Max said he “would fucking not!”

And then Arnie started to sweet-talk him, saying that they would pay him ten times the money he would make in an entire year working at “the fucking movies” and that he could keep the cat at the end and they would give him complimentary pills that would help ease his “fucking anxiety” and the food would be “gour-fucking-met” and all he had to do was stay in the room for twenty-one days with the cat, but without coming out or having any contact with the rest of “the fucking world.”

“We would observe you,” Arnie had said. “And ask you questions from time to time. But that’s it. You wouldn’t have to do a thing, except play with the cat.”

I was amazed, and wondered if Max’s story could possibly be true.

I said, “So they just wanted you to be in the room with the cat?”

“What the fuck, hey?” Max said, nodding, his eyes open wide. “Fucking weird, right?”

“Why would they pay you to play with a cat for three weeks?”

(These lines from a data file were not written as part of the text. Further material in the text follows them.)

(* ===== verification/Provenance.v ===== *)
(** * Where stored gateways come from

    A property of gateways that binding and serialization keep holds of every
    gateway the store keeps, as long as it holds of the gateways that are
    upserted: no operation of the store makes up a gateway. *)

From S2P Require Import Prelude Errors Core Store.

(** Kept by binding and serialization. *)
Class Stable {G R D : Type} `{StoreObjects G R, Binders G R, Marshaler G R D} (P : G → Prop) : Prop := {
  stable_Bind : ∀ g r g' r' m, binder_Bind g r = Some (g', r', m) → P g → P g';
  stable_Unbind : ∀ g r g' r' m, binder_Unbind g r = Some (g', r', m) → P g → P g';
  stable_Marshal : ∀ g d g', MarshalGateway g = Ok d → UnmarshalGateway d = Ok g' →
    P g → P g' ∧ gateway_ID g' = gateway_ID g
}.

Section provenance.
Context {MR : MapRange} {SC : Scheduler} {G R D W : Type}.
Context {OB : StoreObjects G R} {BI : Binders G R} {MA : Marshaler G R D} {AD : SyncAdapters W}.
Context (statusUpdater : option (StatusUpdaters G R W)).
Context (P : G → Prop) {ST : Stable (D := D) P}.
Implicit Types (b : memoryBackend D) (s : @store (memoryBackend D) W).

(** Every stored gateway has the property and its own key. *)
Definition all_gateways b : Prop :=
  ∀ id d g, mb_gateways b !! id = Some d → UnmarshalGateway d = Ok g → P g ∧ gateway_ID g = id.

Lemma listGateways_all b gs : all_gateways b → listGateways b = Ok gs → Forall P gs.
Proof.
  intros Hall Hl. unfold listGateways in Hl. apply mapM_result_Ok in Hl.
  apply Forall_forall. intros g Hg.
  apply list_elem_of_lookup in Hg as [i Hi].
  destruct (Forall2_lookup_r _ _ _ _ _ Hl Hi) as (d & Hd & Hu).
  apply list_elem_of_lookup_2, elem_of_range_values in Hd as [id Hid].
  by apply (Hall id d g).
Qed.

Lemma getGateway_all b id g : all_gateways b → getGateway b id = Ok (Some g) → P g ∧ gateway_ID g = id.
Proof.
  intros Hall. unfold getGateway. cbn [backend_GetGateway memory_backend]. unfold memory_GetGateway.
  destruct (mb_gateways b !! id) as [d|] eqn:Hd; [|done].
  destruct (UnmarshalGateway d) as [g'|] eqn:Hu; [|done]. intros [= <-]. by eapply Hall.
Qed.

Lemma bindOrUnbindAll_all f gs (rs : list R) (s : bind_state) :
  (∀ g r g' r' m, f g r = Some (g', r', m) → P g → P g') → Forall P gs →
  bindOrUnbindAll f gs rs = Some s → Forall P (bs_gateways s).
Proof.
  intros Hf Hgs. unfold bindOrUnbindAll.
  apply (foldM_ind _ (λ _ (s : bind_state), Forall P (bs_gateways s))); [done|].
  intros _ [i j] s1 s2 _ Hall. unfold bind_pair. cbn [fst snd].
  destruct (bs_gateways s1 !! i) as [g|] eqn:Hg; [|done]. cbn [mbind option_bind].
  destruct (bs_routes s1 !! j) as [r|]; [|done]. cbn [mbind option_bind].
  destruct (f g r) as [[[g' r'] m]|] eqn:Hfr; [|done]. cbn [mbind option_bind].
  assert (P g') by (eapply Hf; [done|]; by eapply Forall_lookup_1).
  destruct m; intros [= <-]; by apply Forall_insert.
Qed.

Lemma modified_gateways_all (s : @bind_state G R) : Forall P (bs_gateways s) → Forall P (modified_gateways s).
Proof.
  intros Hall. apply Forall_forall. intros g (id & i & _ & Hg)%elem_of_modified_gateways.
  by eapply Forall_lookup_1.
Qed.

Lemma upsertGateways_all b gs b' e :
  all_gateways b → Forall P gs → upsertGateways b gs = (b', e) →
  all_gateways b' ∧ mb_routes b' = mb_routes b.
Proof using ST.
  intros Hall Hgs. unfold upsertGateways.
  destruct (mapM_result _ gs) as [records|e'] eqn:Hm; [|by intros [= <- _]].
  intros [= <- _]. split; [|done]. intros id d g. simpl.
  destruct (foldl_insert_lookup grec_ID grec_Data records (mb_gateways b) id)
    as [[_ ->]|(r & Hr & Hid & ->)]; [by apply Hall|]. intros [= <-] Hu.
  apply mapM_result_Ok in Hm. apply list_elem_of_lookup in Hr as [i Hi].
  destruct (Forall2_lookup_r _ _ _ _ _ Hm Hi) as (g0 & Hg0 & Hr).
  destruct (MarshalGateway g0) as [d0|] eqn:Hd0; [|done]. injection Hr as <-. simpl in *. subst id.
  eapply stable_Marshal; [done|done|]. by eapply Forall_lookup_1.
Qed.

Lemma upsertRoutes_all b rs b' e :
  all_gateways b → upsertRoutes b rs = (b', e) → all_gateways b'.
Proof.
  intros Hall. unfold upsertRoutes. by destruct (mapM_result _ rs); intros [= <- _].
Qed.

Lemma upsertGatewaysAndRoutes_all b gs rs b' e :
  all_gateways b → Forall P gs → upsertGatewaysAndRoutes b gs rs = (b', e) → all_gateways b'.
Proof using ST.
  intros Hall Hgs. unfold upsertGatewaysAndRoutes.
  destruct (upsertGateways b gs) as [b1 [e1|]] eqn:Hup;
    apply upsertGateways_all in Hup as [Hall1 _]; try done; [by intros [= <- _]|].
  intros Hr. by eapply upsertRoutes_all.
Qed.

Lemma UpsertGateway_all gateway cond s s' err :
  all_gateways (st_backend s) → P gateway →
  UpsertGateway statusUpdater gateway cond s = Some (s', err) → all_gateways (st_backend s').
Proof using ST.
  intros Hall HP. unfold UpsertGateway.
  destruct (getGateway _ _) as [current|e]; [|by intros [= <- _]].
  destruct (match cond with Some f => negb (f current) | None => false end); [by intros [= <- _]|].
  destruct (listRoutes (st_backend s)) as [routes|e]; [|by intros [= <- _]].
  destruct (bindAll [gateway] routes) as [bound|] eqn:Hb; [|done]. cbn [mbind option_bind].
  apply bindOrUnbindAll_all in Hb; [|apply stable_Bind|by constructor].
  destruct (upsertGatewaysAndRoutes _ _ _) as [b e] eqn:Hup.
  apply upsertGatewaysAndRoutes_all in Hup; [|done|done].
  destruct e as [e|]; [by intros [= <- _]|].
  destruct (syncGatewaysAndRoutes _ _ _ _) as [[w err']|]; [|done]. simpl. by intros [= <- _].
Qed.

Lemma UpsertRoute_all route cond s s' err :
  all_gateways (st_backend s) →
  UpsertRoute statusUpdater route cond s = Some (s', err) → all_gateways (st_backend s').
Proof using ST.
  intros Hall. unfold UpsertRoute.
  destruct (getRoute _ _) as [current|e]; [|by intros [= <- _]].
  destruct (match cond with Some f => negb (f current) | None => false end); [by intros [= <- _]|].
  destruct (listGateways (st_backend s)) as [gateways|e] eqn:Hl; [|by intros [= <- _]].
  destruct (bindAll gateways [route]) as [bound|] eqn:Hb; [|done]. cbn [mbind option_bind].
  apply bindOrUnbindAll_all in Hb; [|apply stable_Bind|by eapply listGateways_all].
  destruct (upsertGatewaysAndRoutes _ _ _) as [b e] eqn:Hup.
  apply upsertGatewaysAndRoutes_all in Hup; [|done|by apply modified_gateways_all].
  destruct e as [e|]; [by intros [= <- _]|].
  destruct (syncGatewaysAndRoutes _ _ _ _) as [[w err']|]; [|done]. simpl. by intros [= <- _].
Qed.

Lemma DeleteRoute_all id s s' err :
  all_gateways (st_backend s) →
  DeleteRoute statusUpdater id s = Some (s', err) → all_gateways (st_backend s').
Proof using ST.
  intros Hall. unfold DeleteRoute.
  destruct (getRoute _ _) as [[route|]|e]; [|by intros [= <- _]..].
  destruct (listGateways (st_backend s)) as [gateways|e] eqn:Hl; [|by intros [= <- _]].
  destruct (unbindAll gateways [route]) as [bound|] eqn:Hb; [|done]. cbn [mbind option_bind].
  apply bindOrUnbindAll_all in Hb; [|apply stable_Unbind|by eapply listGateways_all].
  cbn [backend_DeleteRoute memory_backend memory_DeleteRoute].
  destruct (upsertGateways _ _) as [b e] eqn:Hup.
  apply upsertGateways_all in Hup as [Hup _]; [|done|by apply modified_gateways_all].
  destruct e as [e|]; [by intros [= <- _]|].
  destruct (syncGateways _ _ _) as [[w err']|]; [|done]. simpl. by intros [= <- _].
Qed.

(** Deleting a gateway that succeeds removes its key. *)
Lemma DeleteGateway_gone id s s' :
  DeleteGateway statusUpdater id s = Some (s', None) → mb_gateways (st_backend s') !! id = None.
Proof.
  unfold DeleteGateway, getGateway. cbn [backend_GetGateway memory_backend].
  unfold memory_GetGateway. destruct (mb_gateways (st_backend s) !! id) as [d|] eqn:Hd.
  2:{ simpl. by intros [= <-]. }
  destruct (UnmarshalGateway d) as [gateway|e]; [|done]. simpl.
  destruct (adapter_Clear (st_world s) id) as [w [e|]]; [done|].
  destruct (listRoutes (st_backend s)) as [routes|e]; [|done].
  destruct (unbindAll [gateway] routes) as [unbound|]; [|done]. simpl.
  destruct (upsertRoutes _ _) as [b e] eqn:Hup.
  assert (mb_gateways b !! id = None) as Hgone.
  { revert Hup. unfold upsertRoutes. by destruct (mapM_result _ _); intros [= <- _];
      cbn [mb_gateways memory_DeleteGateway fst]; rewrite lookup_delete_eq. }
  destruct e as [e|]; [done|].
  destruct (syncRouteStatuses _ _ _) as [[w' err']|]; [|done]. simpl. by intros [= <- _].
Qed.

Lemma DeleteGateway_all id s s' err :
  all_gateways (st_backend s) →
  DeleteGateway statusUpdater id s = Some (s', err) → all_gateways (st_backend s').
Proof.
  intros Hall. unfold DeleteGateway.
  destruct (getGateway _ _) as [[gateway|]|e]; [|by intros [= <- _]..].
  destruct (adapter_Clear (st_world s) id) as [w [e|]]; [by intros [= <- _]|].
  destruct (listRoutes (st_backend s)) as [routes|e]; [|by intros [= <- _]].
  destruct (unbindAll [gateway] routes) as [unbound|]; [|done]. simpl.
  destruct (upsertRoutes _ _) as [b e] eqn:Hup. apply upsertRoutes_all in Hup.
  - destruct e as [e|]; [by intros [= <- _]|].
    destruct (syncRouteStatuses _ _ _) as [[w' err']|]; [|done]. simpl. by intros [= <- _].
  - intros id' d' g'. cbn. intros [_ Hd']%lookup_delete_Some. by apply Hall.
Qed.

End provenance.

“I don’t fucking know. But suddenly, while I was standing there fucking frozen, with the fucking clone of Alice purring at my fucking feet, I realized that the room was definitely a space-fucking-craft. Math. That’s what I used to figure it out. Fucking math.”

“Math?” I said.

“What the fuck, hey?” Max said, nodding confidently. “Three weeks was just enough time to travel to a different fucking galaxy if they put the craft in hyper-fucking-warp speed.”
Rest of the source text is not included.